Pierwszym krokiem do zostawienia swojej przeszłości za sobą jest… zaakceptowanie jej. Dzieci alkoholików, które nie doświadczają syndromu DDA charakteryzują się tym, że nie starają się za wszelką cenę wymazać swoich doświadczeń z pamięci i traktują je jak integralną część siebie. Z kolei DDA nie potrafią pogodzić się z tym, co je spotkało, wobec czego idealizują wspomnienia, są dzielne, odnoszą sukcesy, a kiedy nie są w stanie czegoś kontrolować, wpadają w panikę. Pod pozorem bycia osobą, która radzi sobie ze wszystkim, skrywają głęboki smutek, złość, brak zaufania zarówno do innych, jak i do siebie, a także autoagresję. Obwiniają się o wszystko to, co złe, a na negatywne zdarzenia reagują nieadekwatnie, zbyt emocjonalnie. Te skrajne uczucia są sygnałem przebijania się przykrych wspomnień nie tyle do umysłu, co do życia emocjonalnego.

Głównym celem terapii DDA jest nawiązanie takiego kontaktu ze swoimi odczuciami, który pozwoli na odreagowanie nieuświadomionych do tej pory emocji. Stopniowo pojawia się możliwość nawiązywania tego kontaktu w coraz bardziej spokojny sposób. Uczucia stają się wyciszone, ale nie wyparte czy wymazane.

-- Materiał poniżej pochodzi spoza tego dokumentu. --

(* ===== verification/CoreTypes.v ===== *)
(** * Core data types

    [core/types.go], [internal/core/domain] and [internal/core/ports]: the
    envelope, its labels and metadata, the audit trail, decisions, quads,
    atoms and trust tiers.

    A Go value of type [any] is a [GoVal].  Pointers, maps and slices are
    references into a [Heap] (an address, which Go's [reflect] exposes as
    [v.Pointer()], and the cell it denotes), so sharing and cycles exist in
    the model.  [GIface] marks a location of interface type (an element of an
    [[]any], say), which [reflect] must dereference. *)
From S2P Require Import Prelude GoStrings CoreErrors.
From Stdlib Require Import Ascii String.
Open Scope string_scope.

(** ** Audit trails *)

Record RuleInference := {
  ri_RuleName : string;
  ri_Tier : string;
  ri_Definition : string;
  ri_SourceFile : string;
  ri_Bindings : list (string * string);
  ri_Predicate : string
}.

Record AuditTrail := {
  at_MatchedRules : list RuleInference;
  at_Timestamp : Z;
  at_EngineID : string;
  at_Query : string;
  at_FactCount : Z;
  at_MatchedCount : Z;
  at_LatencyMs : Z
}.

#[global] Instance rule_inference_eq_dec : EqDecision RuleInference.
Proof. solve_decision. Defined.
#[global] Instance audit_trail_eq_dec : EqDecision AuditTrail.
Proof. solve_decision. Defined.

(** [NewAuditTrail]; [now] is the wall clock it reads. *)
Definition NewAuditTrail (now : Z) (engineID query : string) : AuditTrail :=
  {| at_MatchedRules := []; at_Timestamp := now; at_EngineID := engineID;
     at_Query := query; at_FactCount := 0; at_MatchedCount := 0; at_LatencyMs := 0 |}.

Definition AddRule (a : AuditTrail) (ruleName definition sourceFile predicate tier : string)
    (bindings : list (string * string)) : AuditTrail :=
  {| at_MatchedRules := (at_MatchedRules a ++
       [{| ri_RuleName := ruleName; ri_Tier := tier; ri_Definition := definition;
           ri_SourceFile := sourceFile; ri_Bindings := bindings; ri_Predicate := predicate |}])%list;
     at_Timestamp := at_Timestamp a; at_EngineID := at_EngineID a; at_Query := at_Query a;
     at_FactCount := at_FactCount a; at_MatchedCount := at_MatchedCount a;
     at_LatencyMs := at_LatencyMs a |}.

Definition set_MatchedCount (n : Z) (a : AuditTrail) : AuditTrail :=
  {| at_MatchedRules := at_MatchedRules a; at_Timestamp := at_Timestamp a;
     at_EngineID := at_EngineID a; at_Query := at_Query a; at_FactCount := at_FactCount a;
     at_MatchedCount := n; at_LatencyMs := at_LatencyMs a |}.

(** ** Go values *)

(** What [reflect] exposes of a struct field. *)
Record FieldInfo := {
  fi_Name : string;
  fi_Exported : bool;
  fi_Anonymous : bool;
  fi_mangle : string;   (* the `mangle` struct tag, "" when absent *)
  fi_json : string      (* the `json` struct tag, "" when absent *)
}.

(** A reference: nil, or an address with the heap cell behind it. Two
    references may have the same address and different cells (a pointer to a
    struct and a pointer to its first field). *)
Definition Ref : Type := option (Z * nat).

#[warnings="-register-all"]
Inductive GoVal :=
| GNil
| GBool (b : bool)
| GInt (z : Z)
| GUint (z : Z)
| GFloat (g : string)        (* a float, by its %g text *)
| GStr (s : string)
| GOther (rendering : string) (* a kind with no case in the code, by its %v text *)
| GTrail (t : AuditTrail)     (* a *core.AuditTrail *)
| GIface (v : GoVal)          (* a value of static interface type; GIface GNil is a nil one *)
| GStruct (fields : list (FieldInfo * GoVal))
| GArray (elems : list GoVal)
| GPtr (r : Ref)
| GMap (r : Ref)
| GSlice (r : Ref).

Inductive Cell :=
| CellVal (v : GoVal)                     (* pointee *)
| CellMap (entries : list (string * GoVal)) (* keys by their %v text, in iteration order *)
| CellSlice (elems : list GoVal).

Abbreviation Heap := (gmap nat Cell).

Definition go_bool_text (b : bool) : string := if b then "true" else "false".
Definition go_int_text (z : Z) : string := pretty z.

(** ** Quads, atoms and violations *)

Record Quad := { q_Subject : string; q_Predicate : string; q_Object : string; q_Graph : string }.

(** [Atom.Weight] is 1.0 on every path that builds gate atoms. *)
Record GateAtom := { a_Predicate : string; a_Subject : string; a_Object : string }.

Record ViolationRule := { vr_RuleID : string; vr_Description : string; vr_Severity : Z }.

#[global] Instance quad_eq_dec : EqDecision Quad.
Proof. solve_decision. Defined.

(** ** Envelopes *)

(** [type ContentType string]. *)
Definition TypeStruct : string := "STRUCT".
Definition TypeJSON : string := "JSON".

Record Envelope := {
  env_ID : Z;                         (* uuid.UUID as a 128-bit number, 0 for the nil UUID *)
  env_Payload : GoVal;
  env_Metadata : gmap string GoVal;   (* a nil map reads as the empty map *)
  env_SecurityLabels : list string;
  env_Facts : list string;
  env_ContentType : string;
  env_ContextFacts : list Quad;
  env_Violations : list ViolationRule
}.

Definition emptyEnvelope : Envelope :=
  {| env_ID := 0; env_Payload := GNil; env_Metadata := ∅; env_SecurityLabels := [];
     env_Facts := []; env_ContentType := ""; env_ContextFacts := []; env_Violations := [] |}.

(** [NewEnvelope]; [id] is the fresh UUID. *)
Definition NewEnvelope (id : Z) (payload : GoVal) : Envelope :=
  {| env_ID := id; env_Payload := payload; env_Metadata := ∅; env_SecurityLabels := [];
     env_Facts := []; env_ContentType := TypeStruct; env_ContextFacts := []; env_Violations := [] |}.

Definition set_Metadata (m : gmap string GoVal) (e : Envelope) : Envelope :=
  {| env_ID := env_ID e; env_Payload := env_Payload e; env_Metadata := m;
     env_SecurityLabels := env_SecurityLabels e; env_Facts := env_Facts e;
     env_ContentType := env_ContentType e; env_ContextFacts := env_ContextFacts e;
     env_Violations := env_Violations e |}.

Definition set_Labels (l : list string) (e : Envelope) : Envelope :=
  {| env_ID := env_ID e; env_Payload := env_Payload e; env_Metadata := env_Metadata e;
     env_SecurityLabels := l; env_Facts := env_Facts e;
     env_ContentType := env_ContentType e; env_ContextFacts := env_ContextFacts e;
     env_Violations := env_Violations e |}.

Definition set_Facts (f : list string) (e : Envelope) : Envelope :=
  {| env_ID := env_ID e; env_Payload := env_Payload e; env_Metadata := env_Metadata e;
     env_SecurityLabels := env_SecurityLabels e; env_Facts := f;
     env_ContentType := env_ContentType e; env_ContextFacts := env_ContextFacts e;
     env_Violations := env_Violations e |}.

Definition set_ContextFacts (q : list Quad) (e : Envelope) : Envelope :=
  {| env_ID := env_ID e; env_Payload := env_Payload e; env_Metadata := env_Metadata e;
     env_SecurityLabels := env_SecurityLabels e; env_Facts := env_Facts e;
     env_ContentType := env_ContentType e; env_ContextFacts := q;
     env_Violations := env_Violations e |}.

Definition SetMeta (e : Envelope) (k : string) (v : GoVal) : Envelope :=
  set_Metadata (<[k := v]> (env_Metadata e)) e.

Definition HasLabel (e : Envelope) (label : string) : bool :=
  existsb (String.eqb label) (env_SecurityLabels e).

Definition AddLabel (e : Envelope) (label : string) : Envelope :=
  if HasLabel e label then e
  else set_Labels (env_SecurityLabels e ++ [label])%list e.

Definition MergeLabels (e : Envelope) (other : list string) : Envelope :=
  fold_left AddLabel other e.

(** ** Actions and decisions *)

Record ActionMetadata := {
  am_Name : string;
  am_Type : string;
  am_InputContentType : string;
  am_InputType : string;
  am_OutputType : string;
  am_IsDynamic : bool
}.

Definition named_action (name : string) : ActionMetadata :=
  {| am_Name := name; am_Type := ""; am_InputContentType := ""; am_InputType := "";
     am_OutputType := ""; am_IsDynamic := false |}.

Definition DecisionProceed : string := "PROCEED".
Definition DecisionHalt : string := "HALT".
Definition DecisionRetry : string := "RETRY".
Definition DecisionRoute : string := "ROUTE".

Definition EntityInput : string := "Req".
Definition EntityOutput : string := "Output".
Definition PredHalt : string := "halt".
Definition PredRetry : string := "retry".
Definition PredRoute : string := "route".
Definition PredViolation : string := "violation_msg".

Definition KeyDecision : string := "manglekit.decision".
Definition KeyFeedback : string := "manglekit.feedback".
Definition KeyPrevFeedback : string := "prev_feedback".
Definition KeyNextStep : string := "manglekit.next_step".

(** An action call; arguments by name. *)
Record ActionEnvelope := {
  ac_Name : string;
  ac_Arguments : gmap string GoVal;
  ac_SessionID : string
}.

(** [NewActionEnvelope]; nil arguments become an empty map. *)
Definition NewActionEnvelope (name : string) (args : option (gmap string GoVal)) : ActionEnvelope :=
  {| ac_Name := name; ac_Arguments := default ∅ args; ac_SessionID := "" |}.
Definition action_WithSessionID (sessionID : string) (a : ActionEnvelope) : ActionEnvelope :=
  {| ac_Name := ac_Name a; ac_Arguments := ac_Arguments a; ac_SessionID := sessionID |}.

Record Decision := {
  d_Outcome : string;
  d_Target : string;
  d_Reasons : list string;
  d_Meta : list (string * string);
  d_AuditTrail : option AuditTrail;
  d_Action : option ActionEnvelope
}.

(** [Decision{Outcome, Reasons, Meta, AuditTrail}]: the other fields zero. *)
Definition policy_decision (outcome : string) (reasons : list string) (meta : list (string * string))
    (trail : option AuditTrail) : Decision :=
  {| d_Outcome := outcome; d_Target := ""; d_Reasons := reasons; d_Meta := meta; d_AuditTrail := trail;
     d_Action := None |}.

(** ** Trust tiers and audit results ([internal/core/domain]) *)

Definition Tier0Kernel : string := "TIER_0".
Definition Tier1Admin : string := "TIER_1".
Definition Tier2AI : string := "TIER_2".
Definition Tier3User : string := "TIER_3".

Record AuditResult := {
  ar_Pass : bool;
  ar_ViolationTier : string;
  ar_ConflictPath : string;
  ar_Trail : option AuditTrail
}.

(** ** Properties of the label operations *)

Lemma HasLabel_spec e l : HasLabel e l = true <-> l ∈ env_SecurityLabels e.
Proof.
  unfold HasLabel. rewrite existsb_exists. setoid_rewrite String.eqb_eq.
  rewrite list_elem_of_In. naive_solver.
Qed.

Lemma AddLabel_elem e l x :
  x ∈ env_SecurityLabels (AddLabel e l) <-> x = l \/ x ∈ env_SecurityLabels e.
Proof.
  unfold AddLabel. destruct (HasLabel e l) eqn:E; simpl.
  - apply HasLabel_spec in E. naive_solver.
  - rewrite elem_of_app, list_elem_of_singleton. naive_solver.
Qed.

Lemma AddLabel_nodup e l :
  NoDup (env_SecurityLabels e) -> NoDup (env_SecurityLabels (AddLabel e l)).
Proof.
  unfold AddLabel. intros H. destruct (HasLabel e l) eqn:E; [done|]. simpl.
  apply NoDup_app. split_and!; [done| |apply NoDup_singleton].
  intros x Hx ->%list_elem_of_singleton. apply HasLabel_spec in Hx. congruence.
Qed.

Lemma AddLabel_prefix e l : env_SecurityLabels e `prefix_of` env_SecurityLabels (AddLabel e l).
Proof. unfold AddLabel. destruct (HasLabel e l); simpl; [done|by eexists]. Qed.

(** Taint propagation: merging labels yields exactly the union of the two
    label sets, keeps existing labels in place, and never introduces a
    duplicate into a duplicate-free list. *)
Lemma MergeLabels_spec (e : Envelope) (other : list string) :
  (forall x, x ∈ env_SecurityLabels (MergeLabels e other)
             <-> x ∈ env_SecurityLabels e \/ x ∈ other) /\
  env_SecurityLabels e `prefix_of` env_SecurityLabels (MergeLabels e other) /\
  (NoDup (env_SecurityLabels e) -> NoDup (env_SecurityLabels (MergeLabels e other))).
Proof.
  unfold MergeLabels. revert e. induction other as [|l other IH]; intros e; simpl.
  - split_and!; [set_solver|done|done].
  - destruct (IH (AddLabel e l)) as (H1 & H2 & H3). split_and!.
    + intros x. rewrite H1, AddLabel_elem. set_solver.
    + etrans; [apply AddLabel_prefix|done].
    + intros H. apply H3. by apply AddLabel_nodup.
Qed.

Rozstanie z dzieciństwem jest konieczne do tego, by stać się samodzielnym, silnym dorosłym. Celem terapii jest wyposażenie DDA w narzędzia, które pozwolą im na poprawienie jakości swojego życia, a także umożliwienie pożegnania się z poprzednim etapem życia, a w konsekwencji powitania tego, co nowe.

Jeśli jesteś DDA i czujesz, że chcesz wybrać się na terapię, to wspaniale! Chęć zmierzenia się ze swoimi słabościami i problemami stanowi oznakę dojrzałości. Nie obawiaj się trudnego zderzenia z wypartymi, trudnymi wspomnieniami. Zadaniem terapeuty jest zapewnienie ci bezpieczeństwa oraz ochrony przed wystawieniem na zbyt duży poziom rozpaczy. Oddziaływania będą prowadzone we właściwym tempie, a przepracowanie traum przeszłości w bezpiecznym, wspierającym środowisku pozwoli ci na zamknięcie minionego etapu życia i skupienie się na przyszłości. Dzięki temu jest spora szansa na to, że zaznasz szczęścia i spokoju ducha.